What is required: Beginning with the line that holds "Lemma recorded_present present" in the data below, give again every line through the one that holds "Theorem directory_sync_exact (removed", exactly as written.

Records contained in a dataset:
-- -- --

Lemma refresh_coherent now s : coherent s -> coherent (refresh now s).
Proof.
  intros [Hc Hk]. unfold refresh. destruct (_ <? _); [done|]. split; [|done]. intros k. cbn.
  rewrite get_foldl_file, (find_record (store s)); [by destruct (dm_get _ _)|done|].
  intros r. by rewrite elem_of_reverse.
Qed.

Lemma foldl_hydrate (l : list DeactivationRecord) c k :
  JMap.get (foldl hydrateOne c l) k
  = match JMap.get c k with
    | Some r => Some r
    | None => List.find (fun r => key (r_principalId r) === k) l
    end.
Proof.
  revert c. induction l as [|r l IH]; intros c; cbn; [by destruct (JMap.get c k)|].
  rewrite IH. unfold hydrateOne, JMap.has.
  destruct (JMap.get c (key (r_principalId r))) eqn:Er.
  - destruct (JMap.get c k) eqn:Ek; [done|]. case_bool_decide; [congruence|done].
  - rewrite JMap.get_set. case_decide as E.
    + subst k. rewrite Er. by rewrite bool_decide_eq_true_2.
    + destruct (JMap.get c k); [done|]. by rewrite bool_decide_eq_false_2.
Qed.

Lemma hydrate_coherent backing : well_keyed backing -> coherent (hydrate (create backing)).
Proof.
  intros Hk. split; [|done]. intros k. cbn. rewrite foldl_hydrate. cbn.
  by apply find_record.
Qed.

Lemma deactivate_coherent id src now s : coherent s -> coherent (deactivate id src now s).
Proof.
  intros [Hc Hk]. unfold deactivate. destruct (match _ with Some _ => _ | None => _ end); [done|].
  split; cbn.
  - intros k. rewrite JMap.get_set, dm_get_put. by case_decide.
  - intros k r. rewrite dm_get_put. case_decide; [intros [= <-]; done|apply Hk].
Qed.

Lemma reactivate_coherent id s : coherent s -> coherent (reactivate id s).
Proof.
  intros [Hc Hk]. split; cbn.
  - intros k. rewrite JMap.get_delete, dm_get_delete. by case_decide.
  - intros k r. rewrite dm_get_delete. case_decide; [done|apply Hk].
Qed.

(** The source of the record the cache holds for a person. *)
Definition recorded (s : Service) (k : string) : option DeactivationSource :=
  source <$> JMap.get (deactivated s) k.

Lemma classify_recorded id s :
  Principal.type (classify id None s) = guest <-> recorded s (key id) <> None.
Proof.
  unfold classify, recorded, JMap.has. rewrite (bool_decide_eq_false_2 (None = Some true)) by done.
  destruct (JMap.get (deactivated s) (key id)); cbn; naive_solver.
Qed.

Lemma recorded_deactivate id src now s k :
  recorded (deactivate id src now s) k
  = if decide (key id = k)
    then match recorded s k with Some manual => Some manual | _ => Some src end
    else recorded s k.
Proof.
  unfold recorded, deactivate. case_decide as E.
  - subst k. destruct (JMap.get (deactivated s) (key id)) as [r|] eqn:Er; cbn.
    + destruct (source r) eqn:Es, src; repeat case_bool_decide; try done; cbn;
        rewrite ?Er, ?JMap.get_set_eq; cbn; by rewrite ?Es.
    + by rewrite JMap.get_set_eq.
  - destruct (match _ with Some _ => _ | None => _ end); [done|]. cbn. by rewrite JMap.get_set_ne.
Qed.

Lemma recorded_reactivate id s k :
  recorded (reactivate id s) k = if decide (key id = k) then None else recorded s k.
Proof. unfold recorded, reactivate. cbn. rewrite JMap.get_delete. by case_decide. Qed.

Lemma recorded_removed now removed acc k :
  recorded (foldl (syncRemoved now) acc removed).2 k
  = match recorded acc.2 k with
    | Some src => Some src
    | None => if decide (k ∈ map key removed) then Some directory_sync else None
    end.
Proof.
  revert acc. induction removed as [|id removed IH]; intros acc; cbn [foldl map].
  - rewrite decide_False by set_solver. by destruct (recorded acc.2 k).
  - rewrite IH. unfold syncRemoved. unfold JMap.has.
    destruct (JMap.get (deactivated acc.2) (key id)) as [r|] eqn:Er.
    + destruct (recorded acc.2 k) eqn:Ek; [done|].
      assert (k <> key id) by (intros ->; unfold recorded in Ek; by rewrite Er in Ek).
      repeat case_decide; set_solver.
    + cbn [snd]. rewrite recorded_deactivate. destruct (decide (key id = k)) as [E|E].
      * subst k. unfold recorded. rewrite Er. cbn. by rewrite decide_True by set_solver.
      * destruct (recorded acc.2 k); [done|]. repeat case_decide; set_solver.
Qed.

Lemma recorded_present present acc k :
  recorded (foldl syncPresent acc present).2 k
  = if decide (k ∈ map key present)
    then match recorded acc.2 k with Some directory_sync => None | r => r end
    else recorded acc.2 k.
Proof.
  revert acc. induction present as [|id present IH]; intros acc; cbn [foldl map].
  - by rewrite decide_False by set_solver.
  - rewrite IH. unfold syncPresent. fold (recorded acc.2 (key id)). case_bool_decide as Hs; cbn [negb].
    + cbn [snd]. rewrite recorded_reactivate. destruct (decide (key id = k)) as [E|E].
      * subst k. rewrite Hs, (decide_True (P := key id ∈ key id :: _)) by set_solver. by case_decide.
      * repeat case_decide; set_solver.
    + destruct (decide (k = key id)) as [->|Hne].
      * rewrite (decide_True (P := key id ∈ key id :: _)) by set_solver.
        destruct (recorded acc.2 (key id)) as [[]|]; repeat case_decide; done.
      * repeat case_decide; set_solver.
Qed.

(** What a directory sync does to each person, exactly: a manual
    deactivation is left alone; a person deactivated by an earlier sync comes
    back when listed as present; anyone else becomes a guest when listed as
    removed and not as present.  No one else's classification changes. *)
Theorem directory_sync_exact (removed present : list string) (now : Z) (s : Service) (id : string) :
  let s' := (recordDirectorySync removed present now s).2 in
  let listed l := bool_decide (key id ∈ map key l) in
  recorded s' (key id)
    = match recorded s (key id) with
      | Some manual => Some manual
      | Some directory_sync => if listed present then None else Some directory_sync
      | None => if listed removed && negb (listed present) then Some directory_sync else None
      end
  /\ (Principal.type (classify id None s') = guest <-> recorded s' (key id) <> None).
Proof.
  split; [|apply classify_recorded]. unfold recordDirectorySync.
  pose proof (recorded_removed now removed ([], s) (key id)) as Hr.
  destruct (foldl (syncRemoved now) ([], s) removed) as [gone s1].
  pose proof (recorded_present present ([], s1) (key id)) as Hp.
  destruct (foldl syncPresent ([], s1) present) as [back s2]. cbn in *. rewrite Hp, Hr.
  destruct (recorded s (key id)) as [[]|]; repeat (case_decide || case_bool_decide); done.
Qed.

Lemma removed_coherent now removed acc : coherent acc.2 -> coherent (foldl (syncRemoved now) acc removed).2.
Proof.
  revert acc. induction removed as [|id l IH]; intros acc Hc; [done|]. apply IH. unfold syncRemoved.
  destruct (JMap.has _ _); [done|]. by apply deactivate_coherent.
Qed.

Lemma present_coherent present acc : coherent acc.2 -> coherent (foldl syncPresent acc present).2.
Proof.
  revert acc. induction present as [|id l IH]; intros acc Hc; [done|]. apply IH. unfold syncPresent.
  destruct (_ !== _); [done|]. by apply reactivate_coherent.
Qed.

Lemma exec_coherent s o : coherent s -> coherent (exec s o).
Proof.
  intros Hc. destruct o as [now [id src|id|removed present|]]; cbn.
  - by apply deactivate_coherent.
  - by apply reactivate_coherent.
  - unfold recordDirectorySync.
    pose proof (removed_coherent now removed ([], s) Hc) as H1.
    destruct (foldl (syncRemoved now) ([], s) removed) as [gone s1].
    pose proof (present_coherent present ([], s1) H1) as H2.
    by destruct (foldl syncPresent ([], s1) present) as [back s2].
  - by apply refresh_coherent.
Qed.

Lemma recorded_refresh now s k : coherent s -> recorded (refresh now s) k = recorded s k.
Proof.
  intros Hc. unfold recorded. pose proof (refresh_coherent now s Hc) as Hr.
  rewrite (co_cache _ Hc), (co_cache _ Hr). unfold refresh. by destruct (_ <? _).
Qed.

(** An operation other than a reactivation of the person. *)
Definition leaves (k : string) (o : Z * op) : Prop :=
  match o.2 with Reactivate id => key id <> k | _ => True end.

Lemma exec_manual s o k :
  coherent s -> leaves k o -> recorded s k = Some manual -> recorded (exec s o) k = Some manual.
Proof.
  intros Hc Hl Hm. destruct o as [now [id src|id|removed present|]]; cbn [exec leaves snd fst] in *.
  - rewrite recorded_deactivate. by rewrite Hm; case_decide.
  - rewrite recorded_reactivate. by rewrite decide_False.
  - unfold recordDirectorySync.
    pose proof (recorded_removed now removed ([], s) k) as Hr.
    destruct (foldl (syncRemoved now) ([], s) removed) as [gone s1].
    pose proof (recorded_present present ([], s1) k) as Hp.
    destruct (foldl syncPresent ([], s1) present) as [back s2]. cbn in *. rewrite Hp, Hr, Hm. by case_decide.
  - by rewrite recorded_refresh.
Qed.

Lemma execs_manual s ops k :
  coherent s -> Forall (leaves k) ops -> recorded s k = Some manual ->
  coherent (foldl exec s ops) /\ recorded (foldl exec s ops) k = Some manual.
Proof.
  intros Hc Hall. revert s Hc. induction Hall as [|o ops Ho _ IH]; intros s Hc Hm; [done|].
  cbn. apply IH; [by apply exec_coherent|by apply exec_manual].
Qed.

(** A person an administrator has deactivated stays out.  Whatever follows
    (directory syncs that list them as present, refreshes of the cache, other
    people coming and going), until they are reactivated themselves, every id of
    that person is classified as a guest, and still is after a restart that
    reloads the records from the store. *)
Theorem manual_deactivation_sticks (s : Service) (id id' : string) (now : Z) (ops : list (Z * op))
    (guestFlag : option bool) :
  coherent s -> key id' = key id -> Forall (leaves (key id)) ops ->
  let s' := foldl exec (deactivate id manual now s) ops in
  Principal.type (classify id' guestFlag s') = guest
  /\ Principal.type (classify id' guestFlag (hydrate (create (store s')))) = guest.
Proof.
  intros Hc Hk Hl s'.
  destruct (execs_manual (deactivate id manual now s) ops (key id)) as [Hc' Hm]; [by apply deactivate_coherent|done| |].
  { rewrite recorded_deactivate, decide_True by done. by destruct (recorded s (key id)) as [[]|]. }
  fold s' in Hc', Hm.
  assert (forall x, recorded x (key id) = Some manual -> Principal.type (classify id' guestFlag x) = guest) as Hg.
  { intros x Hx. unfold classify, recorded, JMap.has in *. rewrite Hk. cbn.
    by destruct (JMap.get (deactivated x) (key id)). }
  split; apply Hg; [done|]. pose proof (hydrate_coherent (store s') (co_key _ Hc')) as Hh.
  unfold recorded in *. rewrite (co_cache _ Hh), <- (co_cache _ Hc') in *. done.
Qed.
End service.

Lemma manual_deactivation_sticks_witness :
  let s : Service := deactivate "Ada@x.io" manual 1 (create (dm_empty : Memory.t _)) in
  Principal.type (classify "ada@x.io " None (exec s (2, Sync [] ["ada@x.io"]))) = guest.
Proof.
  refine (proj1 (manual_deactivation_sticks (create (dm_empty : Memory.t _)) "Ada@x.io" "ada@x.io " 1
                   [(2, Sync [] ["ada@x.io"])] None _ eq_refl _)).
  - split; [reflexivity|]. intros k r. discriminate.
  - constructor; [exact I|constructor].
Defined.

Lemma directory_sync_exact_witness :
  let s : Service := create (dm_empty : Memory.t _) in
  Principal.type (classify "bob" None (recordDirectorySync ["bob"; "eve"] ["eve"] 1 s).2) = guest
  /\ recorded (recordDirectorySync ["bob"; "eve"] ["eve"] 1 s).2 "eve" = None.
Proof.
  split.
  - apply (proj2 (directory_sync_exact (M := Memory.t) ["bob"; "eve"] ["eve"] 1 (create dm_empty) "bob")).
    vm_compute. discriminate.
  - exact (proj1 (directory_sync_exact (M := Memory.t) ["bob"; "eve"] ["eve"] 1 (create dm_empty) "eve")).
Defined.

-- -- --

Task answer:
Lemma recorded_present present acc k :
  recorded (foldl syncPresent acc present).2 k
  = if decide (k ∈ map key present)
    then match recorded acc.2 k with Some directory_sync => None | r => r end
    else recorded acc.2 k.
Proof.
  revert acc. induction present as [|id present IH]; intros acc; cbn [foldl map].
  - by rewrite decide_False by set_solver.
  - rewrite IH. unfold syncPresent. fold (recorded acc.2 (key id)). case_bool_decide as Hs; cbn [negb].
    + cbn [snd]. rewrite recorded_reactivate. destruct (decide (key id = k)) as [E|E].
      * subst k. rewrite Hs, (decide_True (P := key id ∈ key id :: _)) by set_solver. by case_decide.
      * repeat case_decide; set_solver.
    + destruct (decide (k = key id)) as [->|Hne].
      * rewrite (decide_True (P := key id ∈ key id :: _)) by set_solver.
        destruct (recorded acc.2 (key id)) as [[]|]; repeat case_decide; done.
      * repeat case_decide; set_solver.
Qed.

(** What a directory sync does to each person, exactly: a manual
    deactivation is left alone; a person deactivated by an earlier sync comes
    back when listed as present; anyone else becomes a guest when listed as
    removed and not as present.  No one else's classification changes. *)
Theorem directory_sync_exact (removed present : list string) (now : Z) (s : Service) (id : string) :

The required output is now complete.